Money pumped into the economy via the Benefits system - say a "Citizens Income" - can backfire if you allow these benefits to be given to people who are not national citizens and who will take the money out the country. Similarly, unless conditions are in place to limit the Benefits to national citizens, then such a generous programme will simply encourage welfare immigration, making the matter worse.

5. Lower Taxes

Lower taxes enable people to keep more of their own money and - we trust - invest it for their long-term interests (children's education, enterprise, pension) which will also benefit the economy.

6. Encourage Savings

This enables people to have a cushion to see themselves - and the economy - through the bad times. This also ensures the nation's banks have long-term healthy balance sheets. Savings can be encouraged by not penalising them via the tax system.

Spent Properly, Investment Will Lower Costs!

The following was circulated by Stephen Zarlenga of the American Monetary Institute - - on 4 March 2009:

Whether new money spent into circulation is inflationary or not will depend in large part on where and how it is spent.

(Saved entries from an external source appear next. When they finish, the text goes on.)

(** They send no entry, and each only the stop update of its side. *)
Lemma dailyStatsCheck_sends now L tr :
  entriesOf (snd (fst (dailyStatsCheck now L tr))) = []
  /\ (forall side, updatesOf side (snd (fst (dailyStatsCheck now L tr))) = [])
  /\ statsPanels (snd (fst (dailyStatsCheck now L tr)))
     = (if heartbeatDue (Clock.atCheck now) tr then 1 else 0)
  /\ snd (dailyStatsCheck now L tr)
     = (if heartbeatDue (Clock.atCheck now) tr then Some AwaitDailyStats else None).
Proof.
  unfold dailyStatsCheck. destruct (heartbeatDue _ _); repeat split.
Qed.

Lemma shortStopCheck_sends now L tr :
  entriesOf (snd (fst (shortStopCheck now L tr))) = []
  /\ updatesOf "long" (snd (fst (shortStopCheck now L tr))) = [].
Proof.
  destruct (dailyStatsCheck_sends now L tr) as (E & U & _).
  unfold shortStopCheck. destruct (activeShortTrade tr); [|auto].
  destruct (JS.strict_neq _ _); [split; reflexivity | auto].
Qed.

Lemma longStopCheck_sends now L tr :
  entriesOf (snd (fst (longStopCheck now L tr))) = [].
Proof.
  destruct (shortStopCheck_sends now L tr) as (E & _).
  unfold longStopCheck. destruct (activeLongTrade tr); [|auto].
  destruct (JS.strict_neq _ _); [reflexivity | auto].
Qed.

Section FirstStretch.

Variable jAlgo : Candles -> AlgorithmState -> Config -> option Result.t.

(** The first stretch when the engine returns and the debug output goes
    through. *)
Lemma beginProcessCandle_returns now tr r ind :
  jAlgo (candles tr) (state tr) (config tr) = Some r ->
  Result.indicators r = Some ind ->
  let L := localsOf tr r in
  let rest := longExitCheck now L (set_state (Result.state r) tr) in
  beginProcessCandle jAlgo now tr
  = (fst (fst rest),
     [CallJAlgo (candles tr) (state tr);
      ConsoleLog "Indicators:"; ConsoleLog "Signal generated:"] ++ snd (fst rest),
     suspendedAt L (snd rest)).
Proof.
  intros He Hi. unfold beginProcessCandle. rewrite He, Hi. cbv zeta.
  destruct (longExitCheck _ _ _) as [[tr1 effects] next]. reflexivity.
Qed.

Direct it into warfare or pushing up asset prices as in a real estate or a stock market bubble, and it will be inflationary, at least in the areas into which it is directed, without production.

But direct it into creating goods and services, and it's not necessarily inflationary because you are left with the goods and services, and they will tend to keep prices down.

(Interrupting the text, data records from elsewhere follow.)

Lemma C2_relative_example_artifact_witness :
  primaryArtifact
    (concatenateSpec false Sample.relativeConfig
       (Sample.relativeFiles (document Sample.meta1 Sample.body1)
          (document Sample.meta2 Sample.body2)))
  = Some (Sample.relativeArtifact Sample.body1 Sample.body2).
Proof.
  apply (C2_relative_example_artifact Sample.meta1 Sample.body1
           Sample.meta2 Sample.body2).
  - vm_compute; reflexivity.
  - vm_compute; reflexivity.
  - vm_compute; discriminate.
  - vm_compute; discriminate.
Defined.

(** The title of a page keeps the documentation directory in front: the
    version segment cannot start within [../docs/]. *)
Lemma pageTitle_keeps_docs_prefix (latestVersion rest : jsstring) :
  pageTitle latestVersion (js "../docs/" ++ rest) =
  js "../docs/" ++ pageTitle latestVersion rest.
Proof. reflexivity. Qed.

(** C2, as the design document words it, fails: with the rooted references
    [/basic/lifecycle] and [/server/tools] and the two documents below the
    specification directory, no candidate of either page is found and the
    primary artifact is the empty string.  With the documents at the paths
    the script does probe, the sections are headed by those paths. *)
Lemma C2_counterexample :
  primaryArtifact
    (concatenateSpec false Sample.rootedConfig
       (Sample.rootedFiles (document Sample.meta1 Sample.body1)
          (document Sample.meta2 Sample.body2))) = Some [] /\
  primaryArtifact
    (concatenateSpec false Sample.rootedConfig
       (Sample.rootedFiles (document Sample.meta1 Sample.body1)
          (document Sample.meta2 Sample.body2))) <>
  Some (Sample.announcedArtifact Sample.body1 Sample.body2) /\
  primaryArtifact
    (concatenateSpec false Sample.rootedConfig
       (Sample.adjoinedFiles (document Sample.meta1 Sample.body1)
          (document Sample.meta2 Sample.body2))) =
  Some (js "# ../docs/specificationbasic/lifecycle" ++ [LF; LF] ++
        Sample.body1 ++ separator ++
        js "# ../docs/specificationserver/tools" ++ [LF; LF] ++
        Sample.body2).
Proof.
  split; [vm_compute; reflexivity|].
  split; [vm_compute; discriminate|].
  vm_compute; reflexivity.
Qed.

(* ================================================================== *)
(** ** Sorting the date tokens *)

Section Sorting.

Lemma str_leb_refl (a : jsstring) : leq a a.
Proof.
  unfold leq; induction a as [|x a IH]; simpl; [reflexivity|].
  now rewrite N.ltb_irrefl.
Qed.

Lemma str_leb_total (a b : jsstring) : str_leb a b = false -> leq b a.
Proof.
  unfold leq; revert b; induction a as [|x a IH]; intros [|y b]; simpl;
    try discriminate; try reflexivity.
  destruct (N.ltb x y) eqn:Hxy; [discriminate|].
  destruct (N.ltb y x) eqn:Hyx; [reflexivity|].
  apply IH.
Qed.

Lemma str_leb_trans (a b c : jsstring) : leq a b -> leq b c -> leq a c.
Proof.
  unfold leq; revert b c; induction a as [|x a IH]; intros [|y b] [|z c];
    simpl; try discriminate; try reflexivity.
  destruct (N.ltb x y) eqn:Hxy, (N.ltb y z) eqn:Hyz,
           (N.ltb y x) eqn:Hyx, (N.ltb z y) eqn:Hzy,
           (N.ltb x z) eqn:Hxz, (N.ltb z x) eqn:Hzx;
    try discriminate; try reflexivity;
    rewrite ?N.ltb_lt, ?N.ltb_ge in *; try lia.
  apply IH.
Qed.

Lemma insert_sorted_In (x y : jsstring) (l : list jsstring) :
  In x (insert_sorted y l) <-> x = y \/ In x l.
Proof.
  induction l as [|z l IH]; simpl.
  - intuition congruence.
  - destruct (str_leb y z); simpl; rewrite ?IH; intuition congruence.
Qed.

Lemma sort_In (x : jsstring) (l : list jsstring) : In x (sort l) <-> In x l.
Proof.
  induction l as [|y l IH]; simpl; [tauto|].
  rewrite insert_sorted_In, IH; intuition congruence.
Qed.

Lemma insert_sorted_sorted (x : jsstring) (l : list jsstring) :
  StronglySorted leq l -> StronglySorted leq (insert_sorted x l).
Proof.
  induction 1 as [|y l Hs IH Hy]; simpl.
  - repeat constructor.
  - destruct (str_leb x y) eqn:Hxy.
    + constructor; [now constructor|].
      constructor; [exact Hxy|].
      eapply Forall_impl; [|exact Hy].
      intros z Hz; eapply str_leb_trans; [exact Hxy | exact Hz].
    + constructor; [exact IH|].
      apply Forall_forall; intros z Hz.
      apply insert_sorted_In in Hz; destruct Hz as [-> | Hz].
      * now apply str_leb_total.
      * rewrite Forall_forall in Hy; now apply Hy.
Qed.

Lemma sort_sorted (l : list jsstring) : StronglySorted leq (sort l).
Proof.
  induction l as [|x l IH]; simpl; [constructor|].
  now apply insert_sorted_sorted.
Qed.

Lemma sorted_last_greatest (l : list jsstring) (d : jsstring) :
  StronglySorted leq (l ++ [d]) -> Forall (fun x => leq x d) (l ++ [d]).
Proof.
  induction l as [|x l IH]; simpl; intros H.
  - repeat constructor; apply str_leb_refl.
  - inversion H as [|? ? Hs Hx]; subst.
    constructor; [|now apply IH].
    rewrite Forall_forall in Hx; apply Hx, in_elt.
Qed.

(** The head of the sorted and reversed list is a greatest element. *)
Lemma greatest_first (l r : list jsstring) (d : jsstring) :
  rev (sort l) = d :: r ->
  In d l /\ forall x, In x l -> leq x d.
Proof.
  intros H.
  assert (Hs : sort l = rev r ++ [d])
    by (rewrite <- (rev_involutive (sort l)), H; reflexivity).
  split.
  - apply sort_In; rewrite Hs; apply in_elt.
  - intros x Hx; apply sort_In in Hx.
    pose proof (sort_sorted l) as Hsorted; rewrite Hs in *.
    apply sorted_last_greatest in Hsorted.
    rewrite Forall_forall in Hsorted; now apply Hsorted.
Qed.

Lemma dateAt_truthy (s d : jsstring) : dateAt s = Some d -> truthy d = true.
Proof.
  unfold dateAt.
  do 10 (destruct s as [|? s]; [discriminate|]).
  match goal with |- (if ?c then _ else _) = _ -> _ => destruct c end;
    [|discriminate].
  intros H; inversion H; reflexivity.
Qed.

Lemma matchDate_truthy (s d : jsstring) : matchDate s = Some d -> truthy d = true.
Proof.
  induction s as [|c s IH].
  - discriminate.
  - change (matchDate (c :: s)) with
      (match dateAt (c :: s) with
       | Some d => Some d
       | None => matchDate s
       end).
    destruct (dateAt (c :: s)) as [d'|] eqn:Hd; [|exact IH].
    intros H; inversion H; subst; now apply (dateAt_truthy (c :: s)).
Qed.

Lemma filterBoolean_dates (gs : list Group) (d : jsstring) :
  In d (filterBoolean (List.map (fun g => matchDate (group g)) gs)) <->
  exists g, In g gs /\ matchDate (group g) = Some d.
Proof.
  induction gs as [|g gs IH]; simpl.
  - split; [tauto | intros (g & [] & _)].
  - destruct (matchDate (group g)) as [[|c t]|] eqn:Hg.
    + apply matchDate_truthy in Hg; discriminate.
    + simpl; rewrite IH; split.
      * intros [<- | (g' & Hin & Hd)]; [exists g | exists g']; auto.
      * intros (g' & [<- | Hin] & Hd); [left; congruence | right; eauto].
    + rewrite IH; split.
      * intros (g' & Hin & Hd); exists g'; auto.
      * intros (g' & [<- | Hin] & Hd); [congruence | eauto].
Qed.

(** The fallback of [findLatestSpecVersion] yields the greatest date token
    of the groups, when there is one. *)
Lemma dateGroups_greatest (gs : list Group) :
  (exists g, In g gs /\ matchDate (group g) <> None) ->
  exists g d r,
    dateGroups gs = d :: r /\
    In g gs /\ matchDate (group g) = Some d /\
    forall g' d', In g' gs -> matchDate (group g') = Some d' -> leq d' d.
Proof.
  intros (g0 & Hin0 & Hd0).
  destruct (matchDate (group g0)) as [d0|] eqn:Hg0; [clear Hd0|congruence].
  unfold dateGroups.
  set (dates := filterBoolean (List.map (fun g => matchDate (group g)) gs)).
  assert (Hd0 : In d0 dates) by (apply filterBoolean_dates; eauto).
  destruct (rev (sort dates)) as [|d r] eqn:Hr.
  - exfalso. apply sort_In, in_rev in Hd0. rewrite Hr in Hd0; exact Hd0.
  - destruct (greatest_first dates r d Hr) as [Hd Hmax].
    apply filterBoolean_dates in Hd; destruct Hd as (g & Hin & Hg).
    exists g, d, r; repeat split; auto.
    intros g' d' Hin' Hg'; apply Hmax, filterBoolean_dates; eauto.
Qed.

Directed into infrastructure, it makes everyone in the society more efficient and effective, again putting pressure to keep any inflation down.

The classic example is the Erie Canal which lowered the cost of shipping goods from the East Coast to Buffalo (then the midwest) from over $100 per ton down to $9 or $11 per ton.

Look what good infrastructure would have saved in New Orleans! Or in Minneapolis, where people who had used that bridge before it fell down probably lost two hours a day getting back and forth to work. Even directed largely into research and it's not necessarily inflationary when you consider that investing in NASA Space Agency has given us all the modern computerization and communications our lives have come to depend on. That just took a decade and a half.

In our American Monetary Act, the task of guarding against inflation is closely monitored and in the hands of the monetary authority. It doesn't have the taxing authority, as it is presently written - that would require tremendous political alteration; but it does have the power to withhold substantial amounts of the money already created, out of circulation and to stop creating more if necessary.